The attendance fee payments to be made to the members of the board must be in line with their precedents and be balanced with the financial strength of the company. In addition, in accordance with the decisions of the Supreme Court, amounts made to only one manager, not done to other managers, and paid for a work done are not accepted as attendance fee payments.
Attendance fee is included in the “fee” according to the Income Tax Law and must be subject to tax as a fee.
Attendance to General Assembly Meetings by Proxy:
All shareholders listed in the “List of Those Who Can Attend the General Assembly” prepared by the Board of Directors have the right to attend the General Assembly meeting. These shareholders may attend the general assembly meetings in person or may send a third person to the general assembly as a representative.
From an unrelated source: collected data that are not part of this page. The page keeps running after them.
(* ===== verification/Producer.v ===== *)
(** * internal/producer/producer.go

    Records, per-record results, and the contract of a producer. *)

From S2P Require Import Prelude.
From S2P Require Import GoStrings.
From S2P Require Import GoErrors.
Local Open Scope Z_scope.

(** [type Header struct]. *)
Record Header := { h_Key : string; h_Value : option string }.

(** [type Record struct]: nil byte slices and a nil partition are [None]. *)
Record PRecord := {
  r_Topic : string;
  r_Key : option string;
  r_Value : option string;
  r_Headers : list Header;
  r_Partition : option Z;
}.

#[export] Instance Header_eq_dec : EqDecision Header.
Proof. solve_decision. Defined.
#[export] Instance PRecord_eq_dec : EqDecision PRecord.
Proof. solve_decision. Defined.

(** [Record.SizeBytes].  The lengths are those of slices in memory, so their
    sum stays inside [int]. *)
Definition header_bytes (n : Z) (h : Header) : Z := n + (slen (h_Key h) + blen (h_Value h)).
Definition SizeBytes (r : PRecord) : Z :=
  foldl header_bytes (blen (r_Key r) + blen (r_Value r)) (r_Headers r).

(** [type Result struct]. *)
Record Result := {
  res_Partition : Z;
  res_Offset : Z;
  res_ErrorCode : option Z;
  res_Err : option error;
}.

#[export] Instance Result_eq_dec : EqDecision Result.
Proof. solve_decision. Defined.

Definition zero_Result : Result := Build_Result 0 0 None None.

(** [type Producer interface]: operations on the state [P] of a producer and
    of the Kafka cluster behind it.  The first argument of [Produce] is the
    deadline its context carries. *)
Class Producer (P : Type) := {
  Produce : Z → list PRecord → P → res (list Result) * P;
  Ping : P → option error * P;
}.

(** The documented contract: one result per record. *)
Class ProducerLaws (P : Type) `{Producer P} :=
  produce_length : ∀ d rs p results p',
    Produce d rs p = (Ok results, p') → length results = length rs.

Lemma slen_nonneg s : 0 <= slen s.
Proof. unfold slen. lia. Qed.
Lemma blen_nonneg b : 0 <= blen b.
Proof. destruct b; simpl; [apply slen_nonneg|lia]. Qed.

Lemma header_bytes_mono hs n : n <= foldl header_bytes n hs.
Proof.
  revert n. induction hs as [|h hs IH]; intros n; simpl; [lia|].
  etrans; [|apply IH]. unfold header_bytes.
  pose proof (slen_nonneg (h_Key h)). pose proof (blen_nonneg (h_Value h)). lia.
Qed.

Lemma SizeBytes_bounds r : 0 <= blen (r_Key r) <= SizeBytes r ∧ 0 <= blen (r_Value r) <= SizeBytes r.
Proof.
  unfold SizeBytes. pose proof (header_bytes_mono (r_Headers r) (blen (r_Key r) + blen (r_Value r))).
  pose proof (blen_nonneg (r_Key r)). pose proof (blen_nonneg (r_Value r)). lia.
Qed.
#[export] Hint Resolve slen_nonneg blen_nonneg : go.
Regarding this situation, the provisions of the articles of association stipulating that the representative must be a shareholder are invalid.
As a result of the amendment made in the “Regulation on the Amendment of the Regulation on the Procedures and Principles of the General Assembly Meetings of Joint Stock Companies and the Representatives of the Ministry of Customs and Trade to Attend These Meetings” published in the Official Gazette dated 09.10.2020 and numbered 31269, the phrase “… or adding a signature declaration prepared before a notary public in the power of attorneys that are not notarized” in Article 18 of the “Procedures and Principles of the General Assembly Meetings of Joint Stock Companies” has been removed. Therefore, it is no longer possible to participate in the general assembly meeting without a notarized power of attorney.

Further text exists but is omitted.